If you choose to continue processing, when an invalid record is found, the NULL value is completed and processing continues.
Default time zone UTC Time zone can be set to be used in a timestamp type column when the read Data itself has no information about time zone.
Date Initialization 1970-01-01 In the date column, you can set a default value if the date is not recognized.
new line CRLF Set the rules for line breaks among CRLF, LF, and CR.
character encoding - You can set the character encoding method.
If not entered, it will be automatically guessed during Automatic Data Setting.

JSON Lines

embulk-parser-jsonl.

STEP2 Input Option

item name default value Description.
Whether or not to abort the transfer if an invalid record is found. Abort transfer If you choose to abort the transfer, the transfer will be aborted when an invalid record is found.
If you choose to continue processing, when an invalid record is found, the NULL value is completed and processing continues.
Default time zone UTC Time zone can be set to be used in a timestamp type column when the read Data itself has no information about time zone.
new line CRLF You can set rules for line breaks among CRLF, LF, and CR.
character encoding - You can set the character encoding method.
If not entered, it will be automatically guessed during Automatic Data Setting.

JSONPath

embulk-parser-jsonpath.

STEP1 Basic settings

item name default value Description.
JSONPath - See Operators for information on how to write JSONPath.
*To specify all, specify $. *If you want to specify all, specify $.

STEP2 Input Option

item name default value Description.
root - This is the same setting as "JSONPath" in STEP1 Basic Settings.
Default time zone UTC Time zone can be set to be used in a timestamp type column when the read Data itself has no information about time zone.

LTSV

STEP2 Input Option

item name default value Description.
new line CRLF You can set rules for line breaks among CRLF, LF, and CR.
character encoding - You can set the character encoding method.
If not entered, it will be automatically guessed during Automatic Data Setting.

Microsoft Excel

embulk-parser-poi_excel.

STEP1 Basic settings

item name default value Description.
Sheet name - Enter the name of the sheet to be transferred.
Number of header rows to skip 1 Sets the number of rows to skip.
For example, if the first line is the item name and you do not want the item name line to be included in the ETL Configuration Data Setting, set 1.
Column Setting - Set the column name, column type, and method of retrieving values.
How to get the value,
  • If you choose to use cash
    • The transfer process is accelerated because the results of calculations are used at the time the Excel Files are saved locally.
  • When recalculation on transfer is selected
    • Recalculate formulas in cells during transfer.
Time zone for date and time columns Asia/Tokyo You can set the time zone to be used for timestamp type columns.
Function with different calculation result each time

If you select "Use Cache" in the column configuration, ETL Configuration will use the values at the time the Excel Files are saved locally for ETL Configuration.
Therefore, functions that change the result of calculation each time, such as date/time functions (e.g., TODAY function) and random number generation functions (e.g., RAND function), are not recalculated when the transfer is executed.
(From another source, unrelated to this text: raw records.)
(* ===== verification/Upgms.v ===== *)
(** * User programs: [cat.c], [wc.c], [echo.c], [kill.c], [ln.c], [mkdir.c],
      [rm.c], [ls.c], [touch.c], [ps.c], [psc.c], [pregs.c], [main] of [grep.c]

    Programs over an interface of the system calls that they make.  Strings are
    lists of characters without the terminating zero, and the data that [read]
    stores is returned.  A program that calls [exit] has the value [None]; every
    [main] ends in it. *)

From S2P Require Import Prelude Params CString Cprintf Uprintf Ulib Grep.

(** What [fstat] stores, as far as the programs look at it. *)
Record ustat := Ustat { us_type : Z; us_ino : Z; us_size : Z }.

Class Usys (W : Type) := {
  u_open : list Z → Z → M W Z;
  u_close : Z → M W Z;
  u_read : Z → Z → M W (Z * list Z);
  u_write : Z → list Z → M W Z;
  u_fstat : Z → M W (Z * ustat);
  u_mkdir : list Z → M W Z;
  u_unlink : list Z → M W Z;
  u_link : list Z → list Z → M W Z;
  u_kill : Z → M W Z;
  u_ps : M W Z;
  u_print_syscalls : M W Z;
  u_read_registers : M W Z;
  u_set_edx : Z → M W Z;
}.

(** Code that may call [exit]. *)
Definition P (W A : Type) : Type := M W (option A).
#[export] Instance P_ret {W} : MRet (P W) := λ A a w, Ok (Some a) w.
#[export] Instance P_bind {W} : MBind (P W) := λ A B k m w,
  match m w with
  | Ok (Some a) w' => k a w'
  | Ok None w' => Ok None w'
  | Fail f => Fail f
  end.
Definition exit {W A} : P W A := λ w, Ok None w.
Definition call {W A} (m : M W A) : P W A := λ w, match m w with Ok a w' => Ok (Some a) w' | Fail f => Fail f end.
Definition stuck {W A} (f : fault) : P W A := λ _, Fail f.

Section programs.
Context {W : Type} `{!Usys W}.

(** [printf(fd, fmt, ...)] writes one character at a time and does not look at
    the result. *)
Fixpoint putcs (fd : Z) (l : list Z) : P W unit :=
  match l with
  | [] => mret tt
  | c :: l' => call (u_write fd [c]);; putcs fd l'
  end.
Definition fprint (fd : Z) (fmt : string) (ap : list carg) : P W unit :=
  match printf (lit fmt) ap with
  | Some l => putcs fd l
  | None => stuck (Undef "printf")
  end.

(** The loop over the arguments of cat.c, wc.c and grep.c: open the file, work
    on it, close it; a file that cannot be opened ends the program. *)
Fixpoint for_files (body : Z → list Z → P W unit) (msg : string) (argv : list (list Z)) : P W unit :=
  match argv with
  | [] => mret tt
  | a :: argv' =>
      fd ← call (u_open a 0);
      if fd <? 0 then fprint 1 msg [AStr a];; exit
      else body fd a;; call (u_close fd);; for_files body msg argv'
  end.

(** ** cat.c *)

Definition CAT_BUF : Z := 512.
Fixpoint cat (fuel : nat) (fd : Z) : P W unit :=
  match fuel with
  | O => stuck OutOfFuel
  | S k =>
      '(n, buf) ← call (u_read fd CAT_BUF);
      if 0 <? n then
        r ← call (u_write 1 buf);
        if negb (r =? n) then fprint 1 "cat: write error\n" [];; exit
        else cat k fd
      else if n <? 0 then fprint 1 "cat: read error\n" [];; exit
      else mret tt
  end.
Definition cat_main (fuel : nat) (argv : list (list Z)) : P W unit :=
  (if bool_decide (length argv ≤ 1)%nat then cat fuel 0;; exit else mret tt);;
  for_files (λ fd _, cat fuel fd) "cat: cannot open %s\n" (drop 1 argv);; exit.

(** ** wc.c *)

Definition spaces : list Z := [32; 13; 9; 10; 11].
(** [l], [w], [c] and [inword]. *)
Record wcs := Wcs { wl : Z; ww : Z; wch : Z; inword : bool }.
Definition wc_char (s : wcs) (c : Z) : wcs :=
  let l := if c =? 10 then wl s +i 1 else wl s in
  if bool_decide (c ∈ spaces) then Wcs l (ww s) (wch s +i 1) false
  else if inword s then Wcs l (ww s) (wch s +i 1) true
  else Wcs l (ww s +i 1) (wch s +i 1) true.
Fixpoint wc_loop (fuel : nat) (fd : Z) (s : wcs) : P W (Z * wcs) :=
  match fuel with
  | O => stuck OutOfFuel
  | S k =>
      '(n, buf) ← call (u_read fd CAT_BUF);
      if 0 <? n then wc_loop k fd (foldl wc_char s buf) else mret (n, s)
  end.
Definition wc (fuel : nat) (fd : Z) (name : list Z) : P W unit :=
  '(n, s) ← wc_loop fuel fd (Wcs 0 0 0 false);
  if n <? 0 then fprint 1 "wc: read error\n" [];; exit
  else fprint 1 "%d %d %d %s\n" [AInt (wl s); AInt (ww s); AInt (wch s); AStr name].
Definition wc_main (fuel : nat) (argv : list (list Z)) : P W unit :=
  (if bool_decide (length argv ≤ 1)%nat then wc fuel 0 [];; exit else mret tt);;
  for_files (wc fuel) "wc: cannot open %s\n" (drop 1 argv);; exit.

(** ** grep.c *)

(** The inner loop from [p] on, which passes a newline in each round; the value
    is where it leaves [p]. *)
Fixpoint grep_buf (pattern : list Z) (k : nat) (p : list Z) : P W (list Z) :=
  match k with
  | O => mret p
  | S k' =>
      match find_nl p with
      | None => mret p
      | Some (l, p') =>
          (if grep_match pattern l then call (u_write 1 (l ++ [NL]));; mret tt else mret tt);;
          grep_buf pattern k' p'
      end
  end.
(** [held] are the [m] bytes kept in the buffer. *)
Fixpoint grep_fd (pattern : list Z) (fuel : nat) (fd : Z) (held : list Z) : P W unit :=
  match fuel with
  | O => stuck OutOfFuel
  | S k =>
      '(n, chunk) ← call (u_read fd (BUFSIZE - Z.of_nat (length held) - 1));
      if 0 <? n then
        let buf := held ++ chunk in
        p ← grep_buf pattern (length buf) buf;
        grep_fd pattern k fd (if (length p =? length buf)%nat then [] else p)
      else mret tt
  end.
Definition grep_main (fuel : nat) (argv : list (list Z)) : P W unit :=
  match argv with
  | _ :: pattern :: files =>
      (if bool_decide (length argv ≤ 2)%nat then grep_fd pattern fuel 0 [];; exit else mret tt);;
      for_files (λ fd _, grep_fd pattern fuel fd []) "grep: cannot open %s\n" files;; exit
  | _ => fprint 2 "usage: grep pattern [file ...]\n" [];; exit
  end.

(** ** echo.c, kill.c, ln.c, mkdir.c, rm.c *)

Fixpoint echo_args (argv : list (list Z)) : P W unit :=
  match argv with
  | [] => mret tt
  | a :: argv' =>
      fprint 1 "%s%s" [AStr a; AStr (match argv' with [] => lit "\n" | _ => lit " " end)];;
      echo_args argv'
  end.
Definition echo_main (argv : list (list Z)) : P W unit := echo_args (drop 1 argv);; exit.

(** [atoi] of a string. *)
Definition atoi_of (l : list Z) : P W Z :=
  match atoi (S (length l)) (store (λ _, 0) 0 l) 0 with
  | Some n => mret n
  | None => stuck OutOfFuel
  end.
Fixpoint kill_args (argv : list (list Z)) : P W unit :=
  match argv with
  | [] => mret tt
  | a :: argv' => pid ← atoi_of a; call (u_kill pid);; kill_args argv'
  end.
Definition kill_main (argv : list (list Z)) : P W unit :=
  if bool_decide (length argv < 2)%nat then fprint 2 "usage: kill pid...\n" [];; exit
  else kill_args (drop 1 argv);; exit.

Definition ln_main (argv : list (list Z)) : P W unit :=
  match argv with
  | [_; old; new] =>
      r ← call (u_link old new);
      (if r <? 0 then fprint 2 "link %s %s: failed\n" [AStr old; AStr new] else mret tt);;
      exit
  | _ => fprint 2 "Usage: ln old new\n" [];; exit
  end.

(** The loop of mkdir.c and rm.c, which stops at the first failure. *)
Fixpoint each_file (op : list Z → M W Z) (msg : string) (argv : list (list Z)) : P W unit :=
  match argv with
  | [] => mret tt
  | a :: argv' =>
      r ← call (op a);
      if r <? 0 then fprint 2 msg [AStr a] else each_file op msg argv'
  end.
Definition mkdir_main (argv : list (list Z)) : P W unit :=
  if bool_decide (length argv < 2)%nat then fprint 2 "Usage: mkdir files...\n" [];; exit
  else each_file u_mkdir "mkdir: %s failed to create\n" (drop 1 argv);; exit.
Definition rm_main (argv : list (list Z)) : P W unit :=
  if bool_decide (length argv < 2)%nat then fprint 2 "Usage: rm files...\n" [];; exit
  else each_file u_unlink "rm: %s failed to delete\n" (drop 1 argv);; exit.

(** ** ls.c *)

(** The characters after the last slash. *)
Fixpoint after_slash (path : list Z) : list Z :=
  match path with
  | [] => []
  | c :: path' => if bool_decide (chr "/" ∈ path') then after_slash path' else if c =? chr "/" then path' else path
  end.
Definition fmtname (path : list Z) : list Z :=
  let p := after_slash path in
  if DIRSIZ <=? Z.of_nat (length p) then p else p ++ replicate (Z.to_nat (DIRSIZ - Z.of_nat (length p))) (chr " ").
(** [stat] of ulib.c. *)
Definition u_stat (n : list Z) : M W (Z * ustat) :=
  fd ← u_open n 0;
  if fd <? 0 then mret (-1, Ustat 0 0 0)
  else
    r ← u_fstat fd;
    u_close fd;;
    mret r.
Definition ls_line (name : list Z) (st : ustat) : P W unit :=
  fprint 1 "%s %d %d %d\n" [AStr (fmtname name); AInt (us_type st); AInt (s32 (us_ino st)); AInt (s32 (us_size st))].
(** A directory entry of 16 bytes: the inode number, and the characters of the
    name up to a zero or to its end. *)
Definition de_inum (de : list Z) : Z := nth 0 de 0 + 256 * nth 1 de 0.
Fixpoint until0 (l : list Z) : list Z :=
  match l with
  | [] => []
  | c :: l' => if c =? 0 then [] else c :: until0 l'
  end.
Definition de_name (de : list Z) : list Z := until0 (drop 2 de).
Definition sizeof_de : Z := 16.
Fixpoint ls_entries (fuel : nat) (fd : Z) (path : list Z) : P W unit :=
  match fuel with
  | O => stuck OutOfFuel
  | S k =>
      '(n, de) ← call (u_read fd sizeof_de);
      if negb (n =? sizeof_de) then mret tt
      else if de_inum de =? 0 then ls_entries k fd path
      else
        let buf := path ++ chr "/" :: de_name de in
        '(r, st) ← call (u_stat buf);
        (if r <? 0 then fprint 1 "ls: cannot stat %s\n" [AStr buf] else ls_line buf st);;
        ls_entries k fd path
  end.
Definition ls (fuel : nat) (path : list Z) : P W unit :=
  fd ← call (u_open path 0);
  if fd <? 0 then fprint 2 "ls: cannot open %s\n" [AStr path]
  else
    '(r, st) ← call (u_fstat fd);
    if r <? 0 then fprint 2 "ls: cannot stat %s\n" [AStr path];; call (u_close fd);; mret tt
    else
      (if us_type st =? T_FILE then ls_line path st
       else if us_type st =? T_DIR then
         if CAT_BUF <? Z.of_nat (length path) + 1 + DIRSIZ + 1 then fprint 1 "ls: path too long\n" []
         else ls_entries fuel fd path
       else mret tt);;
      call (u_close fd);; mret tt.
Fixpoint ls_args (fuel : nat) (argv : list (list Z)) : P W unit :=
  match argv with
  | [] => mret tt
  | a :: argv' => ls fuel a;; ls_args fuel argv'
  end.
Definition ls_main (fuel : nat) (argv : list (list Z)) : P W unit :=
  (if bool_decide (length argv < 2)%nat then ls fuel (lit ".");; exit else mret tt);;
  ls_args fuel (drop 1 argv);; exit.

(** ** touch.c, ps.c, psc.c, pregs.c *)

(** With [WITH_CONTENT] the line is read to the address zero. *)
Definition touch (fname : list Z) (with_content : bool) : P W unit :=
  if with_content then
    fd ← call (u_open fname O_RDONLY);
    (if 0 <? fd then call (u_unlink fname);; mret tt else mret tt);;
    call (u_close fd);;
    call (u_open fname (Z.lor O_CREATE O_WRONLY));;
    stuck (Undef "gets: null buffer")
  else
    fd ← call (u_open fname O_RDONLY);
    (if fd <? 0 then cfd ← call (u_open fname O_CREATE); call (u_close cfd);; mret tt else mret tt);;
    call (u_close fd);; mret tt.
Definition touch_main (argv : list (list Z)) : P W unit :=
  match argv with
  | [_; fname] => touch fname false;; exit
  | [_; opt; fname] =>
      if bool_decide (opt = lit "-w") then touch fname true;; exit
      else fprint 1 "touch: too many arguments\n" [];; exit
  | _ => if bool_decide (length argv < 2)%nat then fprint 1 "touch: provide file name\n" [];; exit
         else fprint 1 "touch: too many arguments\n" [];; exit
  end.

Definition ps_main : P W unit := call u_ps;; exit.
Definition psc_main : P W unit := call u_print_syscalls;; exit.
Definition pregs_main (argv : list (list Z)) : P W unit :=
  call u_read_registers;;
  (match argv with
   | [_; a] => n ← atoi_of a; call (u_set_edx n);; mret tt
   | _ => call (u_set_edx 4276803);; mret tt
   end);;
  call u_read_registers;;
  exit.
End programs.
Please note

Select Recalculate on Transfer if the formulas in the cells need to be recalculated when the transfer is executed.

XML (beta version)

embulk-parser-xml.

STEP1 Basic settings

item name default value Description.
Path of the root (XPath format) - Enter the root path to the node on which the Xpath search will be based.
If you want all nodes in the XML file to be searched, enter /.
Column Setting - Enter the path of the node you wish to retrieve in Xpath format.
For XPath notation, see XPath Syntax.
The column type can be selected from the following
  • string
  • long
  • timestamp
  • double
  • boolean
  • json
  • If timestamp is selected, also enter the format and time zone.
    About XML namespace

    You cannot specify a path in combination with a prefix defined in the XML namespace.